--- WHAT THE TASK REQUIRES ---
Using the listing below, please gather every line containing the word "ends".

--- MATERIAL PROVIDED ---

_____

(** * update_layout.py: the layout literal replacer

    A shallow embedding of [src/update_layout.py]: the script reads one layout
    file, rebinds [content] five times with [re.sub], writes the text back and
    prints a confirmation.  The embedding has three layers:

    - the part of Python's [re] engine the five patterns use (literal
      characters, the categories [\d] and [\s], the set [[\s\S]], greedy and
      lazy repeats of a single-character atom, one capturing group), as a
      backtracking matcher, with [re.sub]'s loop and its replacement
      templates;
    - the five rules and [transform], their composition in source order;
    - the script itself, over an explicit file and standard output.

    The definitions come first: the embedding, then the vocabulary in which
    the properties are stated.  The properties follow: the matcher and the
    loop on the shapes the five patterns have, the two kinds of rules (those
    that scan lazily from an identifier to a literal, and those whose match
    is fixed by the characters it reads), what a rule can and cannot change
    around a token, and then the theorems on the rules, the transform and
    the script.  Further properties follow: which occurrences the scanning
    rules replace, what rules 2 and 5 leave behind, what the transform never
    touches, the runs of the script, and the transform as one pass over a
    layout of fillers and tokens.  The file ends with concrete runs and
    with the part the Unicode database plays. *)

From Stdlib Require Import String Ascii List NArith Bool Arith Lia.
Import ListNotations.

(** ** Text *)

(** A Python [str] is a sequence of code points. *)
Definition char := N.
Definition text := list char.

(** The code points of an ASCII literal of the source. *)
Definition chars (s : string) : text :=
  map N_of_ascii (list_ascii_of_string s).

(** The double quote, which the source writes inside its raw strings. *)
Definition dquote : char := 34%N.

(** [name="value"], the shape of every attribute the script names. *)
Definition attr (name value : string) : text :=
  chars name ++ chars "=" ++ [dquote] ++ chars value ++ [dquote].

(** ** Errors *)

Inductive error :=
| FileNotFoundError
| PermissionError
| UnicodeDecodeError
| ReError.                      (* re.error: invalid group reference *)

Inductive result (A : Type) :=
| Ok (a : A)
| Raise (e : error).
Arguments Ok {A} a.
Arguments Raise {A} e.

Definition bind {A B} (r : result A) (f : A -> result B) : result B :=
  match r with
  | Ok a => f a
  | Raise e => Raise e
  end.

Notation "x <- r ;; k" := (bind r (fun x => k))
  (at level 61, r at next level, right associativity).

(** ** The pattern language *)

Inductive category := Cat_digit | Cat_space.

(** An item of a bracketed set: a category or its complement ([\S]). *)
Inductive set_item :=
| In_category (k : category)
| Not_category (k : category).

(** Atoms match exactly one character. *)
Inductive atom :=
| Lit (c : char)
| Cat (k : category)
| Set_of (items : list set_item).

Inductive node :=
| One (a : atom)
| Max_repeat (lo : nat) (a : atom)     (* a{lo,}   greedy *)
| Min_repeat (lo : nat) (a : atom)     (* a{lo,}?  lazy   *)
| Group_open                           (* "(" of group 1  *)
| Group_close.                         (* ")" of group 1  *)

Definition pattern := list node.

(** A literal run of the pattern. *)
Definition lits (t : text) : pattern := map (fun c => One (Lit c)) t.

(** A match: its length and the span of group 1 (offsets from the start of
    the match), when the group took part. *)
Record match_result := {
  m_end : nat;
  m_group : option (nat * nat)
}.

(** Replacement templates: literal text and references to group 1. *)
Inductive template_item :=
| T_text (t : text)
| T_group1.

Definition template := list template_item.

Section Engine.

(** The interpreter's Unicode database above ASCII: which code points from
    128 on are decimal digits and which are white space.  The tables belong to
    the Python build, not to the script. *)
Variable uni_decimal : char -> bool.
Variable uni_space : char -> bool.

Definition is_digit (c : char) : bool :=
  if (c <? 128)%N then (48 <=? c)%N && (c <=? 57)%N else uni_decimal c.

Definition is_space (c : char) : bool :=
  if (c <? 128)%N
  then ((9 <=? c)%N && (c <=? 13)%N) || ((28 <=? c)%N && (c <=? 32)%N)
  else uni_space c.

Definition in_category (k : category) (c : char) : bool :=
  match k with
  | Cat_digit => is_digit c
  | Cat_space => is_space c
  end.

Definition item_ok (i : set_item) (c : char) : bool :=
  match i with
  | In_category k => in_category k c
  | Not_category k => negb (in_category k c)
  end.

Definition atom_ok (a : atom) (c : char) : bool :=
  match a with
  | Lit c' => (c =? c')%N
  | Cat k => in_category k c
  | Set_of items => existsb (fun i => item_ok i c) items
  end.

_____

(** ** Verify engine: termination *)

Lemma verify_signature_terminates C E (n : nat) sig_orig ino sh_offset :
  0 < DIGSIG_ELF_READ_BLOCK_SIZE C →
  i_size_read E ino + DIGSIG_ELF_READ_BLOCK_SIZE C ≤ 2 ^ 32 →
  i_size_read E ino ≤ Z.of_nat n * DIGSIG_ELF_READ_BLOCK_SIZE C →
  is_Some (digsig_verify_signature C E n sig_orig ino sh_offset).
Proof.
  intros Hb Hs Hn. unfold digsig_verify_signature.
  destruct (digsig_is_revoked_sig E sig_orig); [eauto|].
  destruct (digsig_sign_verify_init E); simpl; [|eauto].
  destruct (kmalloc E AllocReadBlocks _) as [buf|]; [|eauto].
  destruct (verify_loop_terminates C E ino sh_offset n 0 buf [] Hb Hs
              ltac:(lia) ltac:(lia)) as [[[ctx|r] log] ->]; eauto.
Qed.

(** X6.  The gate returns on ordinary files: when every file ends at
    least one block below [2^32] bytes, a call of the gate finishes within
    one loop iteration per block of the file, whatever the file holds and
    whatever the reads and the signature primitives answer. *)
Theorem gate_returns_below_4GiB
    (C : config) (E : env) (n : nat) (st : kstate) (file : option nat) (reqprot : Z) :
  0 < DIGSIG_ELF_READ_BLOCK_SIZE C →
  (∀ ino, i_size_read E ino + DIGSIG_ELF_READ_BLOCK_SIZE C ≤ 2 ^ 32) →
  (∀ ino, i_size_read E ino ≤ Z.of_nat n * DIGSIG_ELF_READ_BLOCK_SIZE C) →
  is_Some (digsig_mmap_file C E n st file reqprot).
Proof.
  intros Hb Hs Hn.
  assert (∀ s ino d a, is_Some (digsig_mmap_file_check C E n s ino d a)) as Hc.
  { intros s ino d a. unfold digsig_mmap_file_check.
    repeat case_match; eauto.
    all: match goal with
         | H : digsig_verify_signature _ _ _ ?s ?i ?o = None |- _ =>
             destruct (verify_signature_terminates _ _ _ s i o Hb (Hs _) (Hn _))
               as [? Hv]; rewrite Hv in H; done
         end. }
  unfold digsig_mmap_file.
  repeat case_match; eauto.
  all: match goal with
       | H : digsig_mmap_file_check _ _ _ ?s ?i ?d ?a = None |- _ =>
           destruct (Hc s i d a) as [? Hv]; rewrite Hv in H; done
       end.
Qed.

_____

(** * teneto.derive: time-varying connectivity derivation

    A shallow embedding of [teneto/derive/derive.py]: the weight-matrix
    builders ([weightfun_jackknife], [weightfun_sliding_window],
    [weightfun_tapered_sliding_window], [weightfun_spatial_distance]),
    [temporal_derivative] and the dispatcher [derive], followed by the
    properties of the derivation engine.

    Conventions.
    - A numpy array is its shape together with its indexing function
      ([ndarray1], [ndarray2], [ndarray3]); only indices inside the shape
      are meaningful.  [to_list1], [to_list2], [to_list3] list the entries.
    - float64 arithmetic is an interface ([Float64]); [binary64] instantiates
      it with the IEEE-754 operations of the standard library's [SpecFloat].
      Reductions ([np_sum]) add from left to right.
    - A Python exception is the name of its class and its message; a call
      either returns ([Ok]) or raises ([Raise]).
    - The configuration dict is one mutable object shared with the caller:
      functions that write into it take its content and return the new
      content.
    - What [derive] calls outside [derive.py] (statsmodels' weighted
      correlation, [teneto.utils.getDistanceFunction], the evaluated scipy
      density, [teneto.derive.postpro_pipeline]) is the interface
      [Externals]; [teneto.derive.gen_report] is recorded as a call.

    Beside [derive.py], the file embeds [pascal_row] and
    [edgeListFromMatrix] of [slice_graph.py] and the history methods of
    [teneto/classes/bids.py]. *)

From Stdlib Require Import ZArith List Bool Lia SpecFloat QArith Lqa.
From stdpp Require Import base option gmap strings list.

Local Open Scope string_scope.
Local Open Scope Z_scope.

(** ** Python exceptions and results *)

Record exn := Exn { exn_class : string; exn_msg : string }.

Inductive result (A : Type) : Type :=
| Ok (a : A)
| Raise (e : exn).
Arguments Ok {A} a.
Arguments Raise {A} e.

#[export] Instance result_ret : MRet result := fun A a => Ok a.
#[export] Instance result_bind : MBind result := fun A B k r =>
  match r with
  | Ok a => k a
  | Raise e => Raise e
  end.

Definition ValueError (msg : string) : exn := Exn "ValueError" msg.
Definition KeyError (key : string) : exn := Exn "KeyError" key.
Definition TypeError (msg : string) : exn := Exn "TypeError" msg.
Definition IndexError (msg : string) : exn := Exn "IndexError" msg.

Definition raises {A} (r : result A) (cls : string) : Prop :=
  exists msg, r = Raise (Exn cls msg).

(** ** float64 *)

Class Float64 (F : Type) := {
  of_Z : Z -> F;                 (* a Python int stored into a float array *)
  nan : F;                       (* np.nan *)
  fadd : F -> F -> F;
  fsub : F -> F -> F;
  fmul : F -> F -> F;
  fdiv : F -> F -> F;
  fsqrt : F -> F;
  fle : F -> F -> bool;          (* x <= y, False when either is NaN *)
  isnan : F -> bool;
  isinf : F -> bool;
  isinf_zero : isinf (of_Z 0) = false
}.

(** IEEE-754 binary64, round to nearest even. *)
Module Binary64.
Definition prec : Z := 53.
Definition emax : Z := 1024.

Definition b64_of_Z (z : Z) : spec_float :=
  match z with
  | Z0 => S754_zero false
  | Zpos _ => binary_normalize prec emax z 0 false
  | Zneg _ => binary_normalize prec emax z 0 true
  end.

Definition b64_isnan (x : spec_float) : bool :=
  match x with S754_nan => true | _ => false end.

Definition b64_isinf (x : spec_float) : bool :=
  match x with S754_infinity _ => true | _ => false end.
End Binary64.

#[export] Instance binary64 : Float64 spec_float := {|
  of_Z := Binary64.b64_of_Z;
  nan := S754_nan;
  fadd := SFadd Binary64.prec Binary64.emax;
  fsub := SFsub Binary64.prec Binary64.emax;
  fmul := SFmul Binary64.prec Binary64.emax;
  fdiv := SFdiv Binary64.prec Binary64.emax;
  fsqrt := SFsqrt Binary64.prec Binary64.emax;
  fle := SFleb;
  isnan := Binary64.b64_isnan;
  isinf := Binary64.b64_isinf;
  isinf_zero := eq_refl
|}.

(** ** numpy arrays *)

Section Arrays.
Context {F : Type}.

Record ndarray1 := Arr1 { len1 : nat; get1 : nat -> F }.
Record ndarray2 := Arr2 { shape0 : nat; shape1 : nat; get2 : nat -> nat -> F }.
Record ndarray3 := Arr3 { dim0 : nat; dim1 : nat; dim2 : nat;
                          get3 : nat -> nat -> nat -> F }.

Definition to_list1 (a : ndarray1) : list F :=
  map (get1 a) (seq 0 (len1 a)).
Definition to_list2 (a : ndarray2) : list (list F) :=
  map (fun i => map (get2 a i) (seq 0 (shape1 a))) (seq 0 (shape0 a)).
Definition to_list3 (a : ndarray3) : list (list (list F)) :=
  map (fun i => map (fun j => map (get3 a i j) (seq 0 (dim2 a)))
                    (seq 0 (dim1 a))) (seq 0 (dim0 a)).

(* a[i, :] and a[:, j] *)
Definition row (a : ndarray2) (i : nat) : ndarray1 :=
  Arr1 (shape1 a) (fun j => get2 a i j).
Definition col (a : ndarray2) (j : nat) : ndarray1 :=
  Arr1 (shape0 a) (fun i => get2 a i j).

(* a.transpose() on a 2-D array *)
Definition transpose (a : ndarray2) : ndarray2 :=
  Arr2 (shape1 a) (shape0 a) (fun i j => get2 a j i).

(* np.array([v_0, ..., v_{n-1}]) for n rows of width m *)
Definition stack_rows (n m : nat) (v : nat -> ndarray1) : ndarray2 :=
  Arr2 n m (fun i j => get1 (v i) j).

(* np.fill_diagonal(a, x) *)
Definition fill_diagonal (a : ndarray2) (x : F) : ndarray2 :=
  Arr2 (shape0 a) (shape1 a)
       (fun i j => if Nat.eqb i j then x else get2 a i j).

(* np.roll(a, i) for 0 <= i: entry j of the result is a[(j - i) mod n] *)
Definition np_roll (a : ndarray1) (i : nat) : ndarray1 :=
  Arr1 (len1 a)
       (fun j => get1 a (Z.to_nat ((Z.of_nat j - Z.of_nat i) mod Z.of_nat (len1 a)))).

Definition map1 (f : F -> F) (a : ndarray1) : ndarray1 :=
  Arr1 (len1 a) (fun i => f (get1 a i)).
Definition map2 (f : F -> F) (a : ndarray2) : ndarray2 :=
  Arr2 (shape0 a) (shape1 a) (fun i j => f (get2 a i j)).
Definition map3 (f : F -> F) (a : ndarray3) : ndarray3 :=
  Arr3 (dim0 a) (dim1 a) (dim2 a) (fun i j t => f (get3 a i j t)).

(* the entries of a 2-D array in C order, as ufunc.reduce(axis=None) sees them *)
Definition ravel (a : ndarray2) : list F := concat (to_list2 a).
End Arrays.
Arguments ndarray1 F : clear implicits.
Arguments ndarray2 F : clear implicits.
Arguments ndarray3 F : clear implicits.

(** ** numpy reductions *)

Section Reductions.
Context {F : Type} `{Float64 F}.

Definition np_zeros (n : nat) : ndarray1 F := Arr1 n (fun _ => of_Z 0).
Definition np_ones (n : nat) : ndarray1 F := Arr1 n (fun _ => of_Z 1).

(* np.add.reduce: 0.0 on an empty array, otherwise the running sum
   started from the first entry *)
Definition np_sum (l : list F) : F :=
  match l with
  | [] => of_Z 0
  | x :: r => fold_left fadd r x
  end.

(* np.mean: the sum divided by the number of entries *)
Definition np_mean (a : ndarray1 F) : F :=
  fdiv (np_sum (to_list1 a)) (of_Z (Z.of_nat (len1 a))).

_____

--- SOLUTION ---
    layout of fillers and tokens.  The file ends with concrete runs and
(** X6.  The gate returns on ordinary files: when every file ends at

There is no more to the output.